• _Stored records_
== Segment start ==
(** C6 (amended).  Cancelling a booking that is already [cancelled] answers
    400 "Booking is already cancelled" and leaves the database as it was, so
    the recorded [cancelledAt], [cancelledBy] and [cancellationReason] stay.
    Cancelling a stored booking that is not cancelled and passes the schema
    succeeds and stores status [cancelled], the reason with the white space
    around it trimmed away, [cancelledAt = now] and [cancelledBy = ] the
    acting user; a further cancel of that booking is rejected and changes
    nothing.  When the booking, with the cancellation assigned, does not
    pass the schema, the save fails: the answer is 500 and nothing is
    changed. *)
Theorem cancelBooking_guard env req reason db b :
  find (Bookings.has_id (id req)) (bookings db) = Some b →
  let out := bookingController.cancelBooking env req reason db in
  (Booking.status b = "cancelled" →
     out = (reply 400 false "Booking is already cancelled", db))
  ∧ (Booking.status b ≠ "cancelled" →
     Booking.validate b = true →
     code (fst out) = 200
     ∧ (∃ b',
          find (Bookings.has_id (id req)) (bookings (snd out)) = Some b'
          ∧ Booking.status b' = "cancelled"
          ∧ Booking.cancellationReason b' = JS.trim <$> reason
          ∧ Booking.cancelledAt b' = Some (now env)
          ∧ Booking.cancelledBy b' = Some (actor req))
     ∧ (∀ env2 req2 reason2,
          id req2 = id req →
          bookingController.cancelBooking env2 req2 reason2 (snd out)
          = (reply 400 false "Booking is already cancelled", snd out)))
  ∧ (Booking.status b ≠ "cancelled" →
     Booking.validate (Booking.cancel (now env) (actor req) reason b)
     = false →
     out = (reply_error (ValidationError "Booking")
              "Error cancelling booking", db)).
Proof.
  intros Hfind out. subst out. rewrite cancelBooking_run, Hfind.
  split; [|split].
  - intros ->. reflexivity.
  - intros Hst Hv. apply String.eqb_neq in Hst. rewrite Hst.
    rewrite save_run, (validate_cancel _ _ _ _ Hv). simpl.
    set (b' := Booking.preSave (tz env)
                 (Booking.cancel (now env) (actor req) reason b)).
    assert (Hid : Booking._id b' = id req).
    { unfold b'. rewrite preSave_id. simpl. by apply find_has_id in Hfind. }
    assert (Hfind' :
      find (Bookings.has_id (id req))
        (map (λ x, if Bookings.has_id (Booking._id b') x then b' else x)
           (bookings db)) = Some b').
    { rewrite Hid. by apply find_replaced with b. }
    assert (Hst' : Booking.status b' = "cancelled").
    { unfold b'. by rewrite preSave_status. }
    split; [reflexivity|]. split.
    + exists b'. split; [exact Hfind'|]. split; [exact Hst'|].
      unfold b'.
      destruct (preSave_cancellation (tz env)
                  (Booking.cancel (now env) (actor req) reason b))
        as (-> & -> & ->).
      auto.
    + intros env2 req2 reason2 Hreq. rewrite cancelBooking_run, Hreq.
      simpl. rewrite Hfind', Hst'. reflexivity.
  - intros Hst Hv. apply String.eqb_neq in Hst.
    by rewrite Hst, save_run, Hv.
Qed.
(** The log line of a failed Telegram call is always printed. *)
Lemma print_failure_line (w : world) (what : pystr) (r : response) :
  encodable what = true ->
  print w (lit "[Telegram] " ++ what ++ lit " failed: "
           ++ str_of_int (resp_status_code r) ++ [32; 8211; 32]%N
           ++ resp_text r) =
  emit (telegram_failure_line what r).
Proof.
  intros H. apply print_encodable.
  rewrite !encodable_app, !encodable_lit, H, encodable_str_of_int,
    encodable_resp_text.
  reflexivity.
Qed.

Lemma print_document_failure_line (w : world) (r : response) :
  print w (lit "[Telegram] sendDocument failed: "
           ++ str_of_int (resp_status_code r) ++ [32; 8211; 32]%N
           ++ resp_text r) =
  emit (telegram_failure_line (lit "sendDocument") r).
Proof.
  rewrite print_encodable; [reflexivity |].
  rewrite !encodable_app, !encodable_lit, encodable_str_of_int,
    encodable_resp_text.
  reflexivity.
Qed.

Section Notifier.

Variable cfg : config.
Variable w : world.

Lemma send_telegram_request_run (what : pystr)
    (params : list (pystr * pyval)) (st : state) :
  encodable what = true ->
  send_telegram_request cfg w what params st =
  (match telegram w (tg_calls st) with
   | Responded r => match resp_json r with
                    | Some v => Ok v
                    | None => Raise (json_error r)
                    end
   | NoResponse => Raise RequestException
   end,
   after_telegram st 1
     (Post Telegram (TELEGRAM_API cfg ++ lit "/" ++ what) [] (Json params) 30
      :: failure_log what (telegram w (tg_calls st)))).
Proof.
  intros Hw.
  unfold send_telegram_request, bind at 1, requests_post, answer.
  cbn [buildable].
  destruct (telegram w (tg_calls st)) as [r |].
  - cbv beta iota. rewrite (@print_failure_line w what r Hw).
    unfold bind, json, resp_json, json_error, emit, ret, raise, count_call,
      after_telegram, failure_log, telegram_failure_line.
    destruct (ok r); simpl; destruct (resp_parsed r); simpl;
      rewrite <- ?app_assoc, Nat.add_1_r; reflexivity.
  - unfold count_call, after_telegram. simpl. now rewrite Nat.add_1_r.
Qed.
Lemma decode_outside_prefix pre r :
  Forall (fun t => t = ROther \/ exists s, t = RChar s) pre ->
  decode true (pre ++ r) [] =
  let '(ts, e) := decode true r [] in ((map outside_token pre ++ ts)%list, e).
Proof.
  intros H. induction H as [|t pre Ht Hpre IH]; simpl.
  - destruct (decode true r []); reflexivity.
  - destruct Ht as [->|[s ->]]; simpl; rewrite IH; destruct (decode true r []); reflexivity.
Qed.

(** Whether a body is taken for a feed is decided by its first element
    alone: when only text or comments come before it, the body is a feed
    exactly when that element is [rss], [feed] or [RDF], whatever follows
    it, malformed or not. *)
Theorem recognizedFeedFormat_first_element pre root attrs post :
  Forall (fun t => t = ROther \/ exists s, t = RChar s) pre ->
  recognizedFeedFormat (pre ++ RStart root attrs :: post) =
  String.eqb root "rss" || String.eqb root "feed" || String.eqb root "RDF".
Proof.
  intros H. unfold recognizedFeedFormat, NewDecoder.
  rewrite decode_outside_prefix by exact H. simpl.
  destruct (decode true post [root]) as [ts e]. simpl.
  assert (Hs : Forall (fun t => is_start t = false) (map outside_token pre)).
  { apply Forall_map. eapply Forall_impl; [exact H|]. intros t [->|[s ->]]; reflexivity. }
  destruct (firstStartElement_prefix (map outside_token pre) root attrs ts e Hs) as [E _].
  rewrite E. unfold parseFunctionForFeed. simpl.
  destruct (String.eqb root "rss"), (String.eqb root "feed"), (String.eqb root "RDF"); reflexivity.
Qed.

Lemma str_app_cons x (a b : string) : (String x a ++ b) = String x (a ++ b).
Proof. reflexivity. Qed.

Lemma str_app_assoc (a b c : string) : ((a ++ b) ++ c) = (a ++ (b ++ c)).
Proof. induction a as [|x a IH]; [reflexivity|]. rewrite !str_app_cons, IH. reflexivity. Qed.

Lemma str_app_nil_r (a : string) : (a ++ "") = a.
Proof. induction a as [|x a IH]; [reflexivity|]. rewrite str_app_cons, IH. reflexivity. Qed.

Lemma concat_cons (s : string) ss : String.concat "" (s :: ss) = (s ++ String.concat "" ss).
Proof. destruct ss; simpl; [rewrite str_app_nil_r|]; reflexivity. Qed.

Lemma str_app_nil_l (a : string) : ("" ++ a) = a.
Proof. reflexivity. Qed.

Lemma prefix_app_iff (p s : string) : String.prefix p s = true <-> exists q, s = (p ++ q).
Proof.
  revert s; induction p as [|x p IH]; intros s.
  - split; [intros _; exists s; reflexivity|intros _; destruct s; reflexivity].
  - destruct s as [|y s]; simpl.
    + split; [discriminate|intros [q Hq]; discriminate].
    + destruct (ascii_dec x y) as [<-|Hxy].
      * rewrite IH. split; intros [q Hq]; exists q.
        -- rewrite str_app_cons, Hq; reflexivity.
        -- rewrite str_app_cons in Hq; injection Hq; auto.
      * split; [discriminate|intros [q Hq]; rewrite str_app_cons in Hq; congruence].
Qed.

Lemma Contains_iff (s sub : string) :
  Contains s sub = true <-> exists p q, s = (p ++ sub ++ q).
Proof.
  induction s as [|c s IH]; cbn [Contains].
  - rewrite orb_false_r, prefix_app_iff. split.
    + intros [q Hq]; exists "", q; exact Hq.
    + intros [p [q Hpq]]. destruct p; [exists q; exact Hpq|discriminate].
  - rewrite orb_true_iff, prefix_app_iff, IH. split.
    + intros [[q Hq]|[p [q Hpq]]].
      * exists "", q; exact Hq.
      * exists (String c p), q; rewrite str_app_cons, <- Hpq; reflexivity.
    + intros [p [q Hpq]]. destruct p as [|d p].
      * left; exists q; exact Hpq.
      * right; rewrite str_app_cons in Hpq; injection Hpq as -> Hs; exists p, q; exact Hs.
Qed.

Lemma substring_0_length (s : string) : substring 0 (String.length s) s = s.
Proof. induction s as [|c s IH]; simpl; [reflexivity|rewrite IH; reflexivity]. Qed.

Lemma length_str_app (a b : string) : String.length (a ++ b) = (String.length a + String.length b)%nat.
Proof. induction a as [|c a IH]; simpl; [reflexivity|rewrite IH; reflexivity]. Qed.

Lemma substring_app_length (p s : string) :
  substring (String.length p) (String.length s) (p ++ s) = s.
Proof.
  induction p as [|c p IH]; [apply substring_0_length|].
  rewrite str_app_cons. simpl. exact IH.
Qed.

Lemma substring_split (s : string) k :
  (k <= String.length s)%nat ->
  exists p, String.length p = k /\ s = (p ++ substring k (String.length s - k) s).
Proof.
  revert k; induction s as [|c s IH]; intros k Hk; simpl in *.
  - exists ""; split; [simpl; lia|]. replace k with 0%nat by lia. reflexivity.
  - destruct k as [|k].
    + exists ""; split; [reflexivity|]. simpl. rewrite substring_0_length; reflexivity.
    + destruct (IH k ltac:(lia)) as [p [Hp Hs]]. exists (String c p); split; [simpl; lia|].
      rewrite str_app_cons. cbn [substring Nat.sub String.length]. rewrite <- Hs. reflexivity.
Qed.

Lemma HasSuffix_iff (s suffix : string) :
  HasSuffix s suffix = true <-> exists p, s = (p ++ suffix).
Proof.
  unfold HasSuffix. rewrite andb_true_iff, Nat.leb_le, String.eqb_eq. split.
  - intros [Hle Hsub].
    destruct (substring_split s (String.length s - String.length suffix) ltac:(lia)) as [p [_ Hs]].
    replace (String.length s - (String.length s - String.length suffix))%nat
      with (String.length suffix) in Hs by lia.
    rewrite Hsub in Hs. exists p; exact Hs.
  - intros [p ->]. rewrite length_str_app. split; [lia|].
    replace (String.length p + String.length suffix - String.length suffix)%nat
      with (String.length p) by lia.
    apply substring_app_length.
Qed.

(** A link is probed as a feed candidate exactly when its lower-cased
    title contains "rss", "atom" or "feed", or its lower-cased URL ends
    with one of the feed suffixes ("atom.xml", "rss.xml", "feed.xml",
    "feed=rss2", "feed=atom", "feed=rss", "feed"). *)
Theorem namedLikeFeedLink_iff (link : Links.Link) :
  namedLikeFeedLink link = true <->
  (exists h p q, In h feedHints /\ ToLower (Links.Title link) = (p ++ h ++ q)) \/
  (exists sfx p, In sfx urlSuffixes /\ ToLower (Links.Url link) = (p ++ sfx)).
Proof.
  unfold namedLikeFeedLink. rewrite orb_true_iff, !existsb_exists. split.
  - intros [[h [Hin Hc]]|[sfx [Hin Hc]]].
    + left. apply Contains_iff in Hc as [p [q Hpq]]. exists h, p, q; auto.
    + right. apply orb_true_iff in Hc as [Hc|Hc].
      * apply String.eqb_eq in Hc. exists sfx, ""; auto.
      * apply HasSuffix_iff in Hc as [p Hp]. exists sfx, p; auto.
  - intros [[h [p [q [Hin Hc]]]]|[sfx [p [Hin Hc]]]].
    + left. exists h; split; [exact Hin|]. apply Contains_iff; eauto.
    + right. exists sfx; split; [exact Hin|]. apply orb_true_iff; right. apply HasSuffix_iff; eauto.
Qed.
(** The search, computed on the March store: "ALI" finds the entry with
    the participants "Alice" and "alice", and nothing else. *)
Example march_search :
  match searchEntriesByParticipant "u1" 2024 "ALI" march_world with
  | (Ok found, _) => map OfflineTimeEntry.id found = [Some 1]
  | _ => False
  end.
Proof. by vm_compute. Qed.

(** ** Months and years *)

(** The first instant of a month index is one second after the last second
    that the range of the month before it covers. *)
Lemma month_start_after_end year month :
  JS.Date year month 1 0 0 0 = JS.Date year month 0 23 59 59 + 1000.
Proof. unfold JS.Date, JS.MakeDay. lia. Qed.

Lemma days_from_civil_in_year y j :
  0 ≤ j ≤ 11 →
  JS.days_from_civil y 0 ≤ JS.days_from_civil y j
  ∧ JS.days_from_civil y j ≤ JS.days_from_civil y 11
  ∧ JS.days_from_civil (y + 1) 0 = JS.days_from_civil y 11 + 31.
Proof.
  intros Hj.
  assert (j = 0 ∨ j = 1 ∨ j = 2 ∨ j = 3 ∨ j = 4 ∨ j = 5 ∨ j = 6 ∨ j = 7
          ∨ j = 8 ∨ j = 9 ∨ j = 10 ∨ j = 11) as Hc by lia.
  unfold JS.days_from_civil.
  replace (y + 1 - 1) with y by lia.
  repeat (destruct Hc as [->|Hc]); try subst j;
    cbn [Z.leb Z.compare Z.add Z.modulo Z.div_eucl Z.pos_div_eucl
         Pos.add Pos.succ Pos.compare Pos.compare_cont Z.mul Pos.mul
         Z.div Z.ltb Z.sub Z.opp Z.pos_sub Z.succ_double Z.pred_double
         Z.double Pos.pred_double fst snd Z.leb Z.geb Z.gtb];
    Z.div_mod_to_equations; lia.
Qed.

Lemma month_within_year year month :
  1 ≤ month ≤ 12 →
  JS.Date year 0 1 0 0 0 ≤ JS.Date year (month - 1) 1 0 0 0
  ∧ JS.Date year month 0 23 59 59 ≤ JS.Date year 11 31 23 59 59.
Proof.
  intros Hm. unfold JS.Date, JS.MakeDay.
  cbv zeta.
  set (yr := if (0 <=? year) && (year <=? 99) then 1900 + year else year).
  rewrite (Z.div_small (month - 1)), (Z.mod_small (month - 1)) by lia.
  change (0 / 12) with 0. change (0 mod 12) with 0.
  change (11 / 12) with 0. change (11 mod 12) with 11.
  rewrite !Z.add_0_r.
  destruct (days_from_civil_in_year yr (month - 1)) as (Hlo & _ & _);
    [lia|].
  split; [lia|].
  destruct (decide (month = 12)) as [->|Hne].
  - change (12 / 12) with 1. change (12 mod 12) with 0.
    destruct (days_from_civil_in_year yr 0) as (_ & _ & Heq); [lia|]. lia.
  - rewrite (Z.div_small month), (Z.mod_small month) by lia.
    rewrite Z.add_0_r.
    destruct (days_from_civil_in_year yr month) as (_ & Hhi & _); [lia|].
    lia.
Qed.

Lemma in_range_weaken lo hi lo' hi' entry :
  lo' ≤ lo → hi ≤ hi' →
  in_range lo hi entry = true → in_range lo' hi' entry = true.
Proof.
  unfold in_range. rewrite !andb_true_iff, !Z.leb_le. lia.
Qed.

Lemma where_userId_sublist userId (p q : OfflineTimeEntry.t → bool) tb :
  (∀ e, p e = true → q e = true) →
  where_userId userId p tb `sublist_of` where_userId userId q tb.
Proof.
  intros Hpq. unfold where_userId.
  induction (Table.toArray tb) as [|e l IH]; [done|].
  rewrite !filter_cons. repeat case_decide.
  - by constructor.
  - destruct_and!. exfalso. auto.
  - by constructor.
  - done.
Qed.

(** X18. On a healthy host, for a month from 1 to 12 the entries that
    [getTimeEntriesByMonth] returns are among those that
    [getTimeEntriesByYear] returns for the year, in the same order. *)
Theorem month_entries_within_year (userId : string) (year month : Z)
    (w : World) :
  healthy w → 1 ≤ month ≤ 12 →
  ∃ ofMonth ofYear w',
    getTimeEntriesByMonth userId year month w = (Ok ofMonth, w')
    ∧ getTimeEntriesByYear userId year w = (Ok ofYear, w')
    ∧ ofMonth `sublist_of` ofYear.
Proof.
  intros H Hm. unfold getTimeEntriesByMonth, getTimeEntriesByYear.
  rewrite !store_op_healthy by done. cbn [fst snd].
  eexists _, _, _. split; [reflexivity|]. split; [reflexivity|].
  apply where_userId_sublist. intros e.
  destruct (month_within_year year month Hm) as [Hlo Hhi].
  by apply in_range_weaken.
Qed.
== Segment end ==
• _TASK TO COMPLETE_
Only certain lines are wanted. Please return exactly those from the top of the data through the line with "assert (Hid : Booking._id b' = id req).".

• _WRITTEN ANSWER_
(** C6 (amended).  Cancelling a booking that is already [cancelled] answers
    400 "Booking is already cancelled" and leaves the database as it was, so
    the recorded [cancelledAt], [cancelledBy] and [cancellationReason] stay.
    Cancelling a stored booking that is not cancelled and passes the schema
    succeeds and stores status [cancelled], the reason with the white space
    around it trimmed away, [cancelledAt = now] and [cancelledBy = ] the
    acting user; a further cancel of that booking is rejected and changes
    nothing.  When the booking, with the cancellation assigned, does not
    pass the schema, the save fails: the answer is 500 and nothing is
    changed. *)
Theorem cancelBooking_guard env req reason db b :
  find (Bookings.has_id (id req)) (bookings db) = Some b →
  let out := bookingController.cancelBooking env req reason db in
  (Booking.status b = "cancelled" →
     out = (reply 400 false "Booking is already cancelled", db))
  ∧ (Booking.status b ≠ "cancelled" →
     Booking.validate b = true →
     code (fst out) = 200
     ∧ (∃ b',
          find (Bookings.has_id (id req)) (bookings (snd out)) = Some b'
          ∧ Booking.status b' = "cancelled"
          ∧ Booking.cancellationReason b' = JS.trim <$> reason
          ∧ Booking.cancelledAt b' = Some (now env)
          ∧ Booking.cancelledBy b' = Some (actor req))
     ∧ (∀ env2 req2 reason2,
          id req2 = id req →
          bookingController.cancelBooking env2 req2 reason2 (snd out)
          = (reply 400 false "Booking is already cancelled", snd out)))
  ∧ (Booking.status b ≠ "cancelled" →
     Booking.validate (Booking.cancel (now env) (actor req) reason b)
     = false →
     out = (reply_error (ValidationError "Booking")
              "Error cancelling booking", db)).
Proof.
  intros Hfind out. subst out. rewrite cancelBooking_run, Hfind.
  split; [|split].
  - intros ->. reflexivity.
  - intros Hst Hv. apply String.eqb_neq in Hst. rewrite Hst.
    rewrite save_run, (validate_cancel _ _ _ _ Hv). simpl.
    set (b' := Booking.preSave (tz env)
                 (Booking.cancel (now env) (actor req) reason b)).
    assert (Hid : Booking._id b' = id req).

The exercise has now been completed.